Gene haben Schalter – Epigenetik

Von unseren Eltern erhalten wir jede Menge genetische Informationen, damit unsere Zellen genau wissen, was sie tun sollen. Dieser sogenannte Genotyp funktioniert als Bauplan und ist ab der Zeugung in jeder unserer Zellen vorhanden. Gespeichert und verwahrt wird die Information wie ein Schatz in der DNA (Desoxyribonukleinsäure; engl. desoxyribonucleic acid), einem in sich gedrehten, spiralförmigen Strang von Aminosäuren. Diese Erbinformation auf den Genen galt lange Zeit als unveränderlich. Aber so einfach ist es nicht: Die Ausrede »schuld sind meine Gene« gilt nicht mehr. Die Forschung kann seit Kurzem beweisen, dass der Körper Mittel und Wege findet, die bei der Geburt vererbten Gene zu regulieren und damit die Funktionsfähigkeit der Zellen nachträglich und immer wieder neu zu ändern.

Diese Genregulation kann – und das ist eine Sensation – die Gene in ihrer Wirkung an- oder abschalten.

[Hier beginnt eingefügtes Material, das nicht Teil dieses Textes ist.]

Section deletion.
Context {K : Type} `{NetTools K}.
Context (uuid_Parse : string → option string) (ParseCIDR6 : string → bool) (tapUser : string).

#[local] Abbreviation Net := (NetHost K).

(** None of the tools prints an address of the network or the device. *)
Definition absent (q : NetCleanup) (k : K) : Prop :=
  ∃ ip ones, ParsePrefix (nc_NetworkCIDR q) = Some (ip, ones) ∧ 30 <= ones ∧
    ∀ command, command ∈ proof_commands → ∃ data, nt_Output command.1 command.2 k = inl data ∧
      ¬ address_in (block_addresses ip ones) None data ∧
      (nonempty (nc_TapDevice q) = true → all_chars is_token_char (nc_TapDevice q) = true → ¬ token_in (nc_TapDevice q) data).

Lemma verifyNetworkAbsent_wp q (s : Net) : wp (verifyNetworkAbsent q) (λ o s', s' = s ∧ (o = Ok tt → absent q (nh_kernel s))) s.
Proof.
  unfold verifyNetworkAbsent. destruct (ParsePrefix _) as [[ip ones]|] eqn:Hp; [|by apply wp_throw].
  apply wp_bind, wp_require; intros Hones; [|done]. apply Z.leb_le in Hones.
  eapply wp_mono; [apply (wp_for_each_all _ eq (λ command (s : Net), ∃ data, nt_Output command.1 command.2 (nh_kernel s) = inl data ∧
    mentions_address (block_addresses ip ones) None data = false ∧ existsb (String.eqb (nc_TapDevice q)) (tokens data "") = false))|].
  - by intros x ? ? ->.
  - intros [name args] s' _ <-. unfold check_output, read_tool. apply wp_bind, wp_query; [done..|]. cbn [fst snd].
    destruct (nt_Output name args (nh_kernel s)) as [data|e] eqn:Hd; cbn [of_result]; [|done].
    do 2 (apply wp_bind, wp_require; intros _; [|done]). apply wp_bind, wp_require; intros Hb; [|done]. apply negb_true_iff in Hb.
    apply wp_require; intros Ht; [|done]. apply negb_true_iff in Ht. split; [done|]. intros _. exists data. by rewrite Hd.
  - intros o s' [<- Ho]. split; [done|]. intros ->. exists ip, ones. split; [done|]. split; [done|].
    intros command Hc. destruct (Ho eq_refl _ Hc) as (data & Hd & Ha & Ht). exists data. split; [done|]. split.
    + intros Hin%mentions_address_spec. congruence.
    + intros Hne Hall Hin%tokens_spec; [|done..]. apply not_true_iff_false in Ht. apply Ht, existsb_exists.
      exists (nc_TapDevice q). split; [by apply list_elem_of_In|apply String.eqb_refl].
Qed.

(** The deletion of the incarnation is recorded as done, and no power loss brings an older
    record back. *)
Record finalized (id : string) (d : networkDeletion) (s : Net) : Prop := {
  fi_record : nh_deletions s !! id = Some d;
  fi_older old : old ∈ nh_older s → old !! id = Some d;
  fi_done : nd_Done d = true;
}.

(** What keeps it: the tools, and writing the record of another incarnation. *)
Definition keeps (id : string) (s s' : Net) : Prop := ∀ d, finalized id d s → finalized id d s'.
#[local] Instance keeps_preorder id : PreOrder (keeps id).
Proof. split; [by intros s d|]. intros s1 s2 s3 H1 H2 d Hd. by apply H2, H1. Qed.

Lemma final_keeps_tool id name args : within (keeps id) (run_tool name args).
Proof. apply within_env; [apply _|]. intros s d [? ? ?]. destruct (nt_Run name args (nh_kernel s)). by constructor. Qed.
Lemma final_keeps_sync id : within (keeps id) sync_deletions.
Proof. apply within_env; [apply _|]. intros s d [? ? ?]. constructor; [done| |done]. intros old Hold. by apply elem_of_nil in Hold. Qed.
Lemma final_keeps_write id d : fq_id (nd_request d) ≠ id → within (keeps id) (writeDeletion d).
Proof.
  intros Hne. unfold writeDeletion, net_call, rename_deletion.
  repeat (apply within_bind; [apply _| |intros _]); try (apply within_query; apply _); [|apply final_keeps_sync].
  apply within_env; [apply _|]. intros s d' [Hd Hold Hdone]. constructor; [by cbn; rewrite lookup_insert_ne| |done].
  intros old [->|Hin]%elem_of_cons; [done|by apply Hold].
Qed.
(* ===== verification/RunnerState.v ===== *)
(** * The state the VM runner works on

    Data of src/internal/vmrunner: requests, start receipts, cold-disk journals,
    and the machine below the runner (processes, cgroups, sockets, jails, disks),
    with the primitives that read and change it.

    The runner serialises the calls for one instance name by a file lock that the
    kernel releases when the runner dies, so calls are modelled one at a time, each
    ended by success, an error or a crash. *)
From S2P Require Import Prelude GoStrings Paths Encodings.

#[local] Open Scope Z_scope.

(** ** Requests *)

Record StartResultRequest := mkStartResultRequest {
  q_Name : string;
  q_InstanceID : string;
  q_RequestID : string;
  q_HostBootID : string;
}.
#[export] Instance StartResultRequest_eq_dec : EqDecision StartResultRequest.
Proof. solve_decision. Defined.

Definition err_identity : error := Errorf "complete start attempt identity is required".

Definition complete_identity (r : StartResultRequest) : bool :=
  validName (q_Name r) && nonempty (q_InstanceID r) && nonempty (q_RequestID r) &&
  nonempty (q_HostBootID r).

(** [StartResultRequest.Validate]. *)
Definition Validate (r : StartResultRequest) : result unit :=
  if complete_identity r then inl tt else inr err_identity.

Record Bootstrap := mkBootstrap {
  bs_Version : Z;
  bs_Hostname : string;
  bs_EnrollmentNonce : string;
  bs_TailscaleAuthKey : string;
  bs_TailscaleControlURL : string;
  bs_TailscaleTags : list string;
  bs_ZenGatewayPort : Z;
  bs_DeepSeekGatewayPort : Z;
}.
Definition no_bootstrap : Bootstrap := mkBootstrap 0 "" "" "" "" [] 0 0.

Record StartRequest := mkStartRequest {
  sq_DiscardState : bool;
  sq_Kind : string;
  sq_KernelPath : string;
  sq_InitrdPath : string;
  sq_InstanceID : string;
  sq_RequestID : string;
  sq_HostBootID : string;
  sq_Name : string;
  sq_TapDevice : string;
  sq_GuestMAC : string;
  sq_GuestAddr : string;
  sq_GatewayAddr : string;
  sq_Nameservers : list string;
  sq_VCPUCount : Z;
  sq_MemoryMiB : Z;
  sq_MemoryMode : string;
  sq_MemoryPoolName : string;
  sq_MemoryPoolSizeBytes : Z;
  sq_KernelArgs : string;
  sq_Bootstrap : Bootstrap;
}.

Record StartResponse := mkStartResponse { Outcome : string; Reason : string; rs_PID : Z }.

Definition StartRunning : string := "running".
Definition StartAbsent : string := "absent".
Definition StartUnknown : string := "unknown".

(** [validateStartResponse]. *)
Definition validateStartResponse (r : StartResponse) : result unit :=
  if (String.eqb (Outcome r) StartRunning && (0 <? rs_PID r)) ||
     ((String.eqb (Outcome r) StartAbsent || String.eqb (Outcome r) StartUnknown) && (rs_PID r =? 0))
  then inl tt else inr (Errorf "invalid start outcome from runner").

Record StopRequest := mkStopRequest {
  tq_SaveState : bool;
  tq_InstanceID : string;
  tq_RequestID : string;
  tq_HostBootID : string;
  tq_Name : string;
  tq_PID : Z;
}.

(** ** Journals *)

Record startReceipt := mkReceipt {
  sr_req : StartResultRequest;
  Digest : string;
  RState : string;
  PID : Z;
  Ticks : Z;
  ResumeConfig : string;
  SaveState : bool;
}.

(** The flat files of a receipt directory: the receipts [<key>.json], the deletion
    fences [cold-deleted-<key>] that hold an instance ID, and others, such as the
    lock.  A crash can leave temporary files under names no call reads. *)
Inductive file := F_receipt (r : startReceipt) | F_fence (id : string) | F_other.

Record SubvolumeIdentity := mkSubvolumeIdentity {
  sv_UUID : string;
  sv_ID : string;
  sv_ParentUUID : string;
  sv_ReceivedUUID : string;
}.
#[export] Instance SubvolumeIdentity_eq_dec : EqDecision SubvolumeIdentity.
Proof. solve_decision. Defined.
Definition no_subvolume : SubvolumeIdentity := mkSubvolumeIdentity "" "" "" "".

Record Object := mkObject {
  ob_ID : string;
  ob_UUID : string;
  ob_SHA256 : string;
  ob_Size : Z;
  ob_Parent : string;
}.

Record coldDiskRecord := mkCold {
  cd_Version : Z;
  cd_InstanceID : string;
  cd_Phase : string;
  cd_Remote : bool;
  cd_Host : string;
  cd_Disk : SubvolumeIdentity;
  cd_Candidate : SubvolumeIdentity;
  cd_Object : Object;
  cd_Base : SubvolumeIdentity;
  cd_BaseName : string;
}.

(** A file of JSON: what it decodes to, or nothing when it does not. *)
Definition json (A : Type) : Type := option A.

Definition unmarshal {A} (f : json A) : result A :=
  match f with Some a => inl a | None => inr (Errorf "invalid JSON") end.

(** *** Saved RAM *)

Record fileStamp := mkStamp { Inode : Z; Size : Z; Mtime : Z }.
#[export] Instance fileStamp_eq_dec : EqDecision fileStamp.
Proof. solve_decision. Defined.

Record ramState := mkRamState {
  Attempt : StartResultRequest;
  rm_Config : string;
  rm_Disk : fileStamp;
  rm_Binary : string;
  SnapshotVersion : string;
}.

(** ** The machine *)

Inductive socket := Refusing | Peer (pid : Z).

Record cgroup := mkCgroup {
  cg_parent : option string;     (* a memory pool, or the root of the fixed VMs *)
  cg_name : string;
  cg_pids : list Z;
}.

Record disk := mkDisk {
  dk_id : SubvolumeIdentity;
  dk_readonly : bool;
  dk_stamp : fileStamp;          (* of rootfs.img *)
  dk_content : string;           (* of rootfs.img *)
}.

Record Machine := mkMachine {
  boot_file : string;                     (* /proc/sys/kernel/random/boot_id *)
  procs : gmap Z string;                  (* /proc/<pid>/stat *)
  cgroups : list cgroup;                  (* in directory order *)
  sockets : gmap string socket;           (* by path *)
  jails : gset string;                    (* jailer workspaces, by path *)
  ram : gmap string (json ramState);      (* <instance>/ram-state, by path *)
  disks : gmap string disk;               (* Btrfs subvolumes, by path *)
  exes : gmap Z (string * string);        (* /proc/<pid>/exe: bytes, --snapshot-version output *)
  installed : string * string;            (* the installed firecracker, likewise *)
}.

(** [launches] is a history variable: the attempts for which the runner called
    its start function, the latest first. *)
Record Host := mkHost {
  receipts : gmap string (gmap string file);   (* by receipt directory, by file name *)
  colds : gmap string (json coldDiskRecord);   (* <receipt directory>/cold/state *)
  markers : gmap string (string * string * bool);   (* <instance>/cold-disk.json, by path *)
  machine : Machine;
  launches : list StartResultRequest;
}.

Definition set_receipts v h := mkHost v (colds h) (markers h) (machine h) (launches h).
Definition set_colds v h := mkHost (receipts h) v (markers h) (machine h) (launches h).
Definition set_markers v h := mkHost (receipts h) (colds h) v (machine h) (launches h).
Definition set_machine v h := mkHost (receipts h) (colds h) (markers h) v (launches h).
Definition set_launches v h := mkHost (receipts h) (colds h) (markers h) (machine h) v.

Definition set_procs v m :=
  mkMachine (boot_file m) v (cgroups m) (sockets m) (jails m) (ram m) (disks m) (exes m) (installed m).
Definition set_cgroups v m :=
  mkMachine (boot_file m) (procs m) v (sockets m) (jails m) (ram m) (disks m) (exes m) (installed m).
Definition set_sockets v m :=
  mkMachine (boot_file m) (procs m) (cgroups m) v (jails m) (ram m) (disks m) (exes m) (installed m).
Definition set_jails v m :=
  mkMachine (boot_file m) (procs m) (cgroups m) (sockets m) v (ram m) (disks m) (exes m) (installed m).
Definition set_ram v m :=
  mkMachine (boot_file m) (procs m) (cgroups m) (sockets m) (jails m) v (disks m) (exes m) (installed m).
Definition set_disks v m :=
  mkMachine (boot_file m) (procs m) (cgroups m) (sockets m) (jails m) (ram m) v (exes m) (installed m).

(** A call that reads, or changes, only the machine. *)
Definition query_machine {A} (f : Machine → result A) : M Host A := query (λ h, f (machine h)).
Definition env_machine {A} (f : Machine → result A * Machine) : M Host A :=
  env (λ h, let '(r, m) := f (machine h) in (r, set_machine m h)).

(** A system call with no effect the model tracks, which can still fail. *)
Definition syscall : M Host unit := query (λ _, inl tt).

(** ** Configuration *)

Record ServerConfig := mkServerConfig {
  FirecrackerBinary : string;
  JailerBaseDir : string;
  InstancesDir : string;
  ColdHost : string;             (* ColdStorage.Host *)
}.

(** *** Paths *)

Definition directChildPath (base name : string) : result string :=
  let name := TrimSpace name in
  if String.eqb name "" then inr (Errorf "name is empty") else
  if String.eqb name "." || String.eqb name ".." || negb (String.eqb (Base name) name)
  then inr (Errorf "name must be a single path segment")
  else inl (JoinPath [Clean base; name]).

Record instanceRuntimePaths := mkInstancePaths {
  ip_SocketPath : string;
  ip_LogPath : string;
  ip_SerialLog : string;
  ip_RootFSPath : string;
}.

Definition resolveInstanceRuntimePaths (instancesDir name : string)
  : result instanceRuntimePaths :=
  instanceDir ← directChildPath instancesDir name;
  mret (mkInstancePaths (JoinPath [instanceDir; "firecracker.sock"])
          (JoinPath [instanceDir; "firecracker.log"]) (JoinPath [instanceDir; "serial.log"])
          (JoinPath [instanceDir; "disk"; "rootfs.img"])).

Record jailerRuntimePaths := mkJailerPaths {
  jp_WorkspaceDir : string;
  jp_RootDir : string;
  jp_SocketPath : string;
  jp_LogPath : string;
}.

Definition resolveJailerRuntimePaths (jailerBaseDir firecrackerBinary name : string)
  : result jailerRuntimePaths :=
  let execName := TrimSpace (Base (TrimSpace firecrackerBinary)) in
  if String.eqb execName "" || String.eqb execName "." || String.eqb execName "/"
  then inr (Errorf "resolve jailer workspace: firecracker binary path is invalid") else
  baseDir ← directChildPath jailerBaseDir execName;
  workspaceDir ← directChildPath baseDir name;
  let rootDir := JoinPath [workspaceDir; "root"] in
  mret (mkJailerPaths workspaceDir rootDir (JoinPath [rootDir; "firecracker.sock"])
          (JoinPath [rootDir; "firecracker.log"])).

Definition maxUnixSocketPathLen : nat := 107.

Definition validateHostSocketPaths (cfg : ServerConfig) (name kind : string) : result unit :=
  paths ← resolveInstanceRuntimePaths (InstancesDir cfg) name;
  jailerPaths ← resolveJailerRuntimePaths (JailerBaseDir cfg) (FirecrackerBinary cfg) name;
  let sockets :=
    ([jp_SocketPath jailerPaths; ip_SocketPath paths] ++
     (if String.eqb kind "orb" then [JoinPath [Dir (ip_SocketPath paths); "orb.vsock"]] else []))%list in
  if forallb (λ p, (String.length p <=? maxUnixSocketPathLen)%nat) sockets then mret tt
  else inr (Errorf "unix socket path is too long").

Allerdings läuft dieser Prozess sehr viel komplexer ab als bei einem Lichtschalter. Die Wissenschaft von der Epigenetik hat die Genetik in den letzten Jahren revolutioniert und ist für uns alle von großer Bedeutung. Dieses neue Fachgebiet befasst sich damit, wie unser Körper die Aktivität der Gene regulieren kann, ohne die Erbsubstanz DNA zu verändern. Durch die epigenetische Forschung wissen wir heute, dass unterschiedlichste Lebenserfahrungen ihre Spuren hinterlassen und vererbt werden können – und das ist Ihre Chance. Gesund leben lohnt sich also in mehrfacher Hinsicht, auch weil Sie dadurch sogar den Einfluss von ungünstigen Genkonstellationen abmildern können, die Ihnen vererbt wurden.

Doppelhelix

Unsere DNA ist eine Doppelspirale aus Aminosäurepaaren. Entdeckt wurde sie übrigens von einer Frau, der britischen Biochemikerin Rosalind Franklin, obwohl nur die beteiligten Männer den Nobelpreis bekamen.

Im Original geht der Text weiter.